ACTINOMYCOSIS OF THE LUNG.

Actinomycosis of the lung may be recognized by the sputum and also by the pus discharged from any breaking-down cavity within the affected area. (See section on the [Pleura].) If a localized focus could be diagnosticated or recognized after exposure the portion of the lung thus involved might be removed.

ABSCESS OF THE LUNG.

Abscess of the lung is always the result of some local or distant infectious process. The mechanism of production of the multiple metastatic abscesses which characterize pyemia has been described in the earlier portion of this work. For such conditions surgery affords no aid. Circumscribed abscess may be the result of the presence of a foreign body—i. e., a bullet or a parasite—or it may result from embolism with infarct, in consequence of such affections as ulcerative endocarditis, puerperal septicemia, sloughing fibroid, an otitis media, or a septic pneumonia produced from any cause. It may be the result of extension from an osteomyelitis of some portion of the bony wall of the thorax, which itself may result either from injury or from local infection. Abscess of the lung is seen not infrequently in connection with empyema, and often results from suppurating tuberculous bronchial nodes. It may be produced, also, by extension of trouble from below the diaphragm, as hepatic abscess, subphrenic abscess, and the like. It is always a secondary rather than a primary affection.

Such abscesses are to be recognized by the character and offensiveness of the sputum, the pus discharged being colored green or brown, containing shreds of tissue, with masses of bacteria and crystals of fat. Some believe the presence of elastic fibers to be pathognomonic. When pulmonary abscess is diagnosticated it is necessary, in addition, to determine whether multiple lesions or a circumscribed collection are to be dealt with. In the former instance it is of little avail to intervene. In the latter the physical signs will usually furnish evidence of adhesions between the lung and the chest wall, by whose presence the operative procedure is simplified.

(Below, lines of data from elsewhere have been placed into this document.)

(* ===== verification/Deadline.v ===== *)
(** The deadline of a call from the client to the server: setServerTimeout of
    client/xclient.go writes what is left of it into the request's metadata, and
    parseServerTimeout of server/server_util.go makes a deadline of it.  Times
    are nanoseconds of one clock. *)
From S2P Require Import Prelude Go Share UrlQuery Gateway Message MessageFacts XClient.
Open Scope go_scope.

(** [strconv.ParseInt(s, 10, 64)], which [Atoi] is where an int has 64 bits. *)
Definition ParseInt : string -> option Z := Atoi.

(** [parseServerTimeout]: the deadline of the request's context, made at [now]
    from a context without one; none for a request without metadata or without
    a number under the key. *)
Definition parseServerTimeout (now : Z) (req : option message) : option Z :=
  match req ≫= Metadata with
  | None => None
  | Some md =>
      let st := default "" (md !! ServerTimeout) in
      if decide (st = "") then None
      else match ParseInt st with
           | None => None
           | Some timeout => Some (now + i64 (timeout * millisecond))
           end
  end.

(** ** Decimal numbers *)

Lemma bytes_of_cons c s : bytes_of (String c s) = Ascii.byte_of_ascii c :: bytes_of s.
Proof. done. Qed.

Lemma digits_char acc d s : (d < 10)%N ->
  digits acc (bytes_of (String (pretty_N_char d) s)) = digits (acc * 10 + Z.of_N d) (bytes_of s).
Proof.
  intros Hd. assert (d = 0 \/ d = 1 \/ d = 2 \/ d = 3 \/ d = 4 \/ d = 5 \/ d = 6 \/ d = 7 \/ d = 8 \/ d = 9)%N as H by lia.
  destruct H as [->|[->|[->|[->|[->|[->|[->|[->|[->| ->]]]]]]]]]; reflexivity.
Qed.

Lemma digits_pretty_go x s : digits 0 (bytes_of (pretty_N_go x s)) = digits (Z.of_N x) (bytes_of s).
Proof.
  revert s. induction (N.lt_wf_0 x) as [x _ IH]. intros s. destruct (decide (x = 0%N)) as [->|Hx].
  - by rewrite pretty_N_go_0.
  - rewrite pretty_N_go_step by lia. rewrite IH by (apply N.div_lt; lia).
    rewrite digits_char by (apply N.mod_lt; lia). f_equal. rewrite N2Z.inj_div, N2Z.inj_mod.
    pose proof (Z.div_mod (Z.of_N x) 10). lia.
Qed.

(** The first character of a positive number is a digit. *)
Lemma pretty_N_go_head x s : (0 < x)%N -> exists d t, (d < 10)%N /\ pretty_N_go x s = String (pretty_N_char d) t.
Proof.
  revert s. induction (N.lt_wf_0 x) as [x _ IH]. intros s Hx. rewrite pretty_N_go_step by done.
  destruct (decide (x `div` 10 = 0)%N) as [E|E].
  - rewrite E, pretty_N_go_0. exists (x mod 10)%N, s. split; [apply N.mod_lt; lia|done].
  - apply IH; [apply N.div_lt; lia|lia].
Qed.

Lemma pretty_N_parse (n : N) : exists b ds,
  bytes_of (pretty n) = b :: ds /\ b <> "-"%byte /\ b <> "+"%byte /\ digits 0 (b :: ds) = Some (Z.of_N n).
Proof.
  unfold pretty, pretty_N. case_decide as Hn; [subst; by exists "0"%byte, []|].
  destruct (pretty_N_go_head n "") as (d & t & Hd & E); [lia|].
  exists (Ascii.byte_of_ascii (pretty_N_char d)), (bytes_of t). rewrite E. split; [done|].
  assert (Hb : Ascii.byte_of_ascii (pretty_N_char d) <> "-"%byte /\ Ascii.byte_of_ascii (pretty_N_char d) <> "+"%byte).
  { unfold pretty_N_char. by repeat case_match. }
  destruct Hb. split_and!; [done|done|]. rewrite <- bytes_of_cons, <- E. by rewrite digits_pretty_go.
Qed.

(** Printing and parsing a 64-bit integer. *)
Lemma ParseInt_pretty z : - two63 <= z < two63 -> ParseInt (pretty z) = Some z.
Proof.
  intros Hz. assert (Hg : forall n, n = z -> (if (- two63 <=? n) && (n <? two63) then Some n else None) = Some z).
  { intros n ->. by rewrite (proj2 (Z.leb_le _ _)), (proj2 (Z.ltb_lt _ _)) by lia. }
  unfold ParseInt, Atoi. destruct z as [|p|p].
  - reflexivity.
  - change (pretty (Z.pos p)) with (pretty (N.pos p)). destruct (pretty_N_parse (N.pos p)) as (b & ds & E & H1 & H2 & H3).
    rewrite E. cbn beta iota. rewrite !decide_False by done. rewrite H3. cbn [mbind option_bind]. by apply Hg.
  - change (bytes_of (pretty (Z.neg p))) with ("-"%byte :: bytes_of (pretty (N.pos p))). cbn beta iota.
    rewrite decide_True by done. destruct (pretty_N_parse (N.pos p)) as (b & ds & E & _ & _ & H3).
    rewrite E, H3. cbn [mbind option_bind]. by apply Hg.
Qed.

(** C40: the deadline of a call reaches the server: for a deadline that is less
    than 2^63 nanoseconds away, the metadata that [setServerTimeout] writes at
    [now], sent and read, gives the server at [now'] a deadline with exactly the
    whole milliseconds that were left to the client, never more than were left
    and less than a millisecond less; one that has passed stays passed; other
    metadata is kept, and a call without a deadline gets none. *)
Theorem deadline_roundtrip d now now' meta req :
  - two63 <= d - now < two63 ->
  Metadata req = norm_meta (setServerTimeout (Some d) now meta) ->
  parseServerTimeout now' (Some req) = Some (now' + Z.quot (d - now) millisecond * millisecond) /\
  (now <= d -> d - now - millisecond < Z.quot (d - now) millisecond * millisecond <= d - now) /\
  (d < now -> Z.quot (d - now) millisecond <= 0) /\
  (forall k, k <> ServerTimeout -> default ∅ (Metadata req) !! k = default ∅ meta !! k) /\
  (forall req', default ∅ meta !! ServerTimeout = None -> Metadata req' = norm_meta (setServerTimeout None now meta) ->
     parseServerTimeout now' (Some req') = None).
Proof.
  intros Hd Hm. pose proof (Z.quot_rem' (d - now) millisecond) as Hq.
  assert (Hr : (0 <= d - now -> 0 <= Z.rem (d - now) millisecond < millisecond) /\
    (d - now <= 0 -> - millisecond < Z.rem (d - now) millisecond <= 0)).
  { unfold millisecond. split; intros H; Z.to_euclidean_division_equations; lia. }
  assert (Hms : millisecond = 1000000) by reflexivity.
  assert (Hne : Metadata req = Some (<[ServerTimeout := pretty (Z.quot (d - now) 1000000)]> (default ∅ meta))).
  { rewrite Hm. unfold setServerTimeout, norm_meta. cbn [mbind option_bind]. rewrite decide_False; [done|].
    intros H. apply (f_equal (lookup ServerTimeout)) in H. by rewrite lookup_insert_eq, lookup_empty in H. }
  split_and!.
  - unfold parseServerTimeout. cbn [mbind option_bind]. rewrite Hne, lookup_insert_eq. cbn [from_option]. unfold id.
    assert (Hp : ParseInt (pretty (Z.quot (d - now) 1000000)) = Some (Z.quot (d - now) 1000000)).
    { apply ParseInt_pretty. destruct Hr. unfold two63 in *. lia. }
    rewrite decide_False, Hp.
    + do 2 f_equal. rewrite i64_small by (destruct Hr; unfold two63 in *; lia). by rewrite Hms.
    + intros E. rewrite E in Hp. done.
  - intros H. destruct Hr as [Hr _]. lia.
  - intros H. destruct Hr as [_ Hr]. lia.
  - intros k Hk. rewrite Hne. cbn. by rewrite lookup_insert_ne.
  - intros req' H E. unfold parseServerTimeout. cbn [mbind option_bind]. rewrite E. unfold setServerTimeout, norm_meta.
    destruct meta as [m|]; [|done]. cbn in H |- *. case_decide; [done|]. cbn. by rewrite H.
Qed.

(** A client that writes the key itself can ask for more milliseconds than fit:
    the product wraps around, and its request has expired before it starts. *)
Lemma timeout_wraps :
  parseServerTimeout 0 (Some (set_Metadata (Some {[ServerTimeout := "9223372036855"]}) NewMessage)) =
    Some (-9223372036854551616).
Proof. vm_compute. reflexivity. Qed.

(** ** Witness: a deadline in two and a half milliseconds *)
Definition timed_request : message :=
  set_Metadata (norm_meta (setServerTimeout (Some 2500000) 0 (Some {["k" := "v"]}))) NewMessage.

Lemma deadline_roundtrip_witness : parseServerTimeout 7 (Some timed_request) = Some 2000007.
Proof.
  destruct (deadline_roundtrip 2500000 0 7 (Some {["k" := "v"]}) timed_request) as [H _];
    [unfold two63; lia|reflexivity|]. exact H.
Defined.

The term pneumotomy is applied to the exposure and evacuation of pus in the lung, whether it be found in connection with an ordinary abscess or a suppurating hydatid cyst. It is essentially a thoracotomy, plus the added measure of whatever may be done to the lung itself, and will be described in connection with other operations upon the chest.

If a tuberculous abscess could be located it also might be treated upon the same general principles. Thus Lane and others have suggested early operations for relief of tuberculous lesions. For obvious reasons, however, the method has not found general acceptance.

GANGRENE OF THE LUNG.

Gangrene of the lung is the terminal stage of a local infection, and unless relieved may prove fatal to the patient. It is due to the causes above mentioned as producing abscess in the lung, while to them may perhaps be added a few others, especially expressions of embolism or thrombus of the pulmonary circulation by which, the blood supply being cut off, death of tissue occurs before there is time for phlegmonous development. Thus it is met with occasionally after the acute exanthems and the infectious fevers and after violent pertussis. When diffuse it is of the miliary type. When circumscribed it may be due to more localized causes. In any event it is more frequent in the lower portions of the lung.

Pulmonary gangrene may be recognized by the extreme condition of the patient, offensive odor of the breath, and expectoration of sputum which may at first be frothy and bloody, but becomes rapidly purulent and finally necrotic in type. Meantime, the function of the lung being materially interfered with, respiration is rapid and there will be more or less cough, pain, and finally collapse. When the sputum is allowed to stand in a test tube there will form an upper layer, opaque and frothy; a middle, more frothy layer; while the lower and denser portion will be of a dirty green color and contain shreds of dead tissue with bacteria, crystals of triple phosphates, fat debris, and pus. According to the nature of the case the cavity or the area of dead lung may be outlined by physical signs. There is a form of fetid bronchitis which has been mistaken for pulmonary gangrene, but the character of the sputum and the progress of the case will be quite different.